Students are also taught that how their patients’ ability to access nutritious food or find time to exercise is extremely variable depending on socioeconomic status, he said.
“Very early on, we also try to teach students that they are their first patient,” he added. “If you’re going to try and promote wellness, lifestyle medicine, among your patients and colleagues, it is going to be difficult to do if you don’t practice what you preach.”
Students also run a a community garden where they grow vegetables to distribute to the community. They also receive a free membership to an exercise facility and take culinary classes where they learn how to prepare affordable, nutritious meals.

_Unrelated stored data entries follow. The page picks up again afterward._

(** C2.  A negative reading hides the indicator whatever the device state
    and the stored thresholds are, and the update returns before any
    threshold is read from the settings. *)
Theorem sentinel_hides (shell : Shell) (this : Extension) :
  percentage (reading (_device this)) < 0 ->
  shown (after_update shell this) = false
  /\ existsb is_get_int (calls_of_update shell this) = false.
Proof.
  intros Hneg. split.
  - rewrite shown_after_update.
    destruct (_indicator this); [|reflexivity].
    replace (percentage (reading (_device this)) <? MIN_BATTERY_PERCENT)
      with true by (symmetry; apply Z.ltb_lt; exact Hneg).
    reflexivity.
  - apply no_read_when_negative. exact Hneg.
Qed.

Lemma sentinel_hides_witness :
  percentage (reading (_device (enabled (-1) CHARGING 100 100))) < 0
  /\ shown (after_update None (enabled (-1) CHARGING 100 100)) = false.
Proof.
  assert (A : percentage (reading (_device (enabled (-1) CHARGING 100 100))) < 0)
    by (vm_compute; reflexivity).
  split; [exact A |].
  exact (proj1 (sentinel_hides None _ A)).
Defined.

(** C6.  A reading outside [0,100], below 0 or above 100, leaves the
    indicator hidden for every stored threshold and device state. *)
Theorem out_of_range_hidden (shell : Shell) (this : Extension) :
  percentage (reading (_device this)) < 0
  \/ 100 < percentage (reading (_device this)) ->
  shown (after_update shell this) = false.
Proof.
  intros H. rewrite shown_after_update.
  destruct (_indicator this); [|reflexivity].
  pose proof (validated_bounds this CHARGING_KEY) as Bc.
  pose proof (validated_bounds this DISCHARGING_KEY) as Bd.
  destruct H as [Hneg | Hbig].
  - replace (percentage (reading (_device this)) <? MIN_BATTERY_PERCENT)
      with true by (symmetry; apply Z.ltb_lt; exact Hneg).
    reflexivity.
  - unfold shouldShow.
    replace (percentage (reading (_device this))
             <? fst (_getValidatedThreshold this CHARGING_KEY))
      with false by (symmetry; apply Z.ltb_ge; lia).
    replace (percentage (reading (_device this))
             <? fst (_getValidatedThreshold this DISCHARGING_KEY))
      with false by (symmetry; apply Z.ltb_ge; lia).
    destruct (isCharging _); apply andb_false_r.
Qed.

Lemma out_of_range_hidden_witness :
  (percentage (reading (_device (enabled 101 CHARGING 500 (-3)))) < 0
   \/ 100 < percentage (reading (_device (enabled 101 CHARGING 500 (-3)))))
  /\ shown (after_update None (enabled 101 CHARGING 500 (-3))) = false.
Proof.
  assert (A : percentage (reading (_device (enabled 101 CHARGING 500 (-3)))) < 0
              \/ 100 < percentage
                         (reading (_device (enabled 101 CHARGING 500 (-3)))))
    by (right; vm_compute; reflexivity).
  split; [exact A |].
  exact (out_of_range_hidden None _ A).
Defined.

(** C7.  The threshold used by the decision is the stored integer clamped
    to [0,100]: the stored value itself when it lies in [0,100], 0 when it
    is negative and 100 when it exceeds 100; the percentage is compared
    with these validated values only. *)
Theorem thresholds_clamped (shell : Shell) (this : Extension) (key : string) :
  0 <= fst (_getValidatedThreshold this key) <= 100
  /\ (0 <= get_int (_settings this) key <= 100 ->
      fst (_getValidatedThreshold this key) = get_int (_settings this) key)
  /\ (get_int (_settings this) key < 0 ->
      fst (_getValidatedThreshold this key) = 0)
  /\ (100 < get_int (_settings this) key ->
      fst (_getValidatedThreshold this key) = 100)
  /\ shown (after_update shell this)
     = match _indicator this with
       | Some _ =>
           (0 <=? percentage (reading (_device this)))
           && shouldShow (reading (_device this))
                (fst (_getValidatedThreshold this CHARGING_KEY))
                (fst (_getValidatedThreshold this DISCHARGING_KEY))
       | None => false
       end.
Proof.
  split; [apply validated_bounds|].
  split; [apply validated_in_range|].
  split; [|split].
  - unfold _getValidatedThreshold, MIN_BATTERY_PERCENT, MAX_BATTERY_PERCENT.
    cbn [fst]. lia.
  - unfold _getValidatedThreshold, MIN_BATTERY_PERCENT, MAX_BATTERY_PERCENT.
    cbn [fst]. lia.
  - rewrite shown_after_update. destruct (_indicator this); [|reflexivity].
    f_equal. unfold MIN_BATTERY_PERCENT.
    rewrite Z.leb_antisym. reflexivity.
Qed.
Lemma matching_filter (h : gmap loc doc) (q : query) (items r : list loc) :
  matching h q items = Ok r → r = filter (λ l, accepts h q l) items.
Proof.
  revert r. induction items as [|x items IH]; intros r; simpl.
  - by intros [= <-].
  - intros (b & Hb & (r' & Hr' & [= <-])%bind_Ok)%bind_Ok.
    rewrite (IH _ Hr'). destruct b.
    + rewrite filter_cons_True; [done|]. by apply Is_true_true, accepts_true.
    + rewrite filter_cons_False; [done|].
      intros Hacc%Is_true_true%accepts_true. by rewrite Hb in Hacc.
Qed.

Lemma matching_answers (h : gmap loc doc) (q : query) (items r : list loc) :
  matching h q items = Ok r → answers h q items.
Proof.
  revert r. induction items as [|x items IH]; intros r; simpl.
  - by intros _ l ?%elem_of_nil.
  - intros (b & Hb & (r' & Hr' & _)%bind_Ok)%bind_Ok l [->|Hl]%elem_of_cons; eauto.
    by eapply IH.
Qed.

Lemma matching_returns (h : gmap loc doc) (q : query) (items : list loc) :
  answers h q items → ∃ r, matching h q items = Ok r.
Proof.
  induction items as [|x items IH]; intros Hans; simpl; [eauto|].
  destruct (Hans x) as [b ->]; [left|]. simpl.
  destruct IH as [r ->]; [|simpl; eauto].
  intros l Hl. apply Hans. by right.
Qed.
(** A claim set with the given expiry, and a payload decoder that yields it
    for every segment. *)
Definition claimsAt (e : Z) : gmap string TokenValidator.JsonValue :=
  {[ "exp" := TokenValidator.JNumber e;
     "oid" := TokenValidator.JString "00000000-aaaa";
     "tid" := TokenValidator.JString "contoso-tid";
     "upn" := TokenValidator.JString "alice@contoso.com" ]}.

Definition claimsExpiringAt (e : Z) (_ : string)
  : option (gmap string TokenValidator.JsonValue) :=
  Some (claimsAt e).

(** A source of version-4 style identifiers: 24 fixed characters followed
    by the draw number in twelve hexadecimal digits. *)
Definition hexDigit (n : N) : ascii :=
  ascii_of_N (if (n <? 10)%N then 48 + n else 87 + n)%N.

Fixpoint hexDigits (len : nat) (n : N) (acc : string) : string :=
  match len with
  | O => acc
  | S len' => hexDigits len' (n / 16)%N (String (hexDigit (n mod 16)%N) acc)
  end.

Definition sampleUUID (i : nat) : string :=
  "3f2a6c1e-7b5d-4e8a-9c0f-" +:+ hexDigits 12 (N.of_nat i) EmptyString.

End Samples.

(** ** The [Authorization] header, as HTTP reads it *)
Module AuthScheme.
Import Js.

(** The lower-case form of an ASCII letter. *)
Definition toLowerAscii (c : ascii) : ascii :=
  let n := N_of_ascii c in
  if ((65 <=? n) && (n <=? 90))%N then ascii_of_N (n + 32) else c.

Fixpoint toLowerCase (s : string) : string :=
  match s with
  | EmptyString => EmptyString
  | String c s' => String (toLowerAscii c) (toLowerCase s')
  end.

The USC School of Medicine Greenville is also a key partner in the Lifestyle Medicine Education Collaborative. The national collaborative of eight medical schools “offers leadership, guidance and resources to advance the adoption and implementation of lifestyle medicine curricula throughout medical education” and “is focused on expanding access to lifestyle medicine education in U.S. medical schools.”
Helping physicians make the best use of evidence-based interventions for patients with prediabetes and hypertension are major initiatives of the AMA. With the recent release of the American Heart Association-American College of Cardiology hypertension guideline, about half of American adults are classified as having hypertension. Yet most of those newly designated as having high blood pressure (BP) will first benefit from nonpharmacological lifestyle changes as well as support to overcome health barriers.
The AMA’s Target: BP initiative recognizes practices that improve their BP control rates through an effective combination of accurate measurement, rapid action through lifestyle change and medication as indicated, and partnerships with patients, families and communities.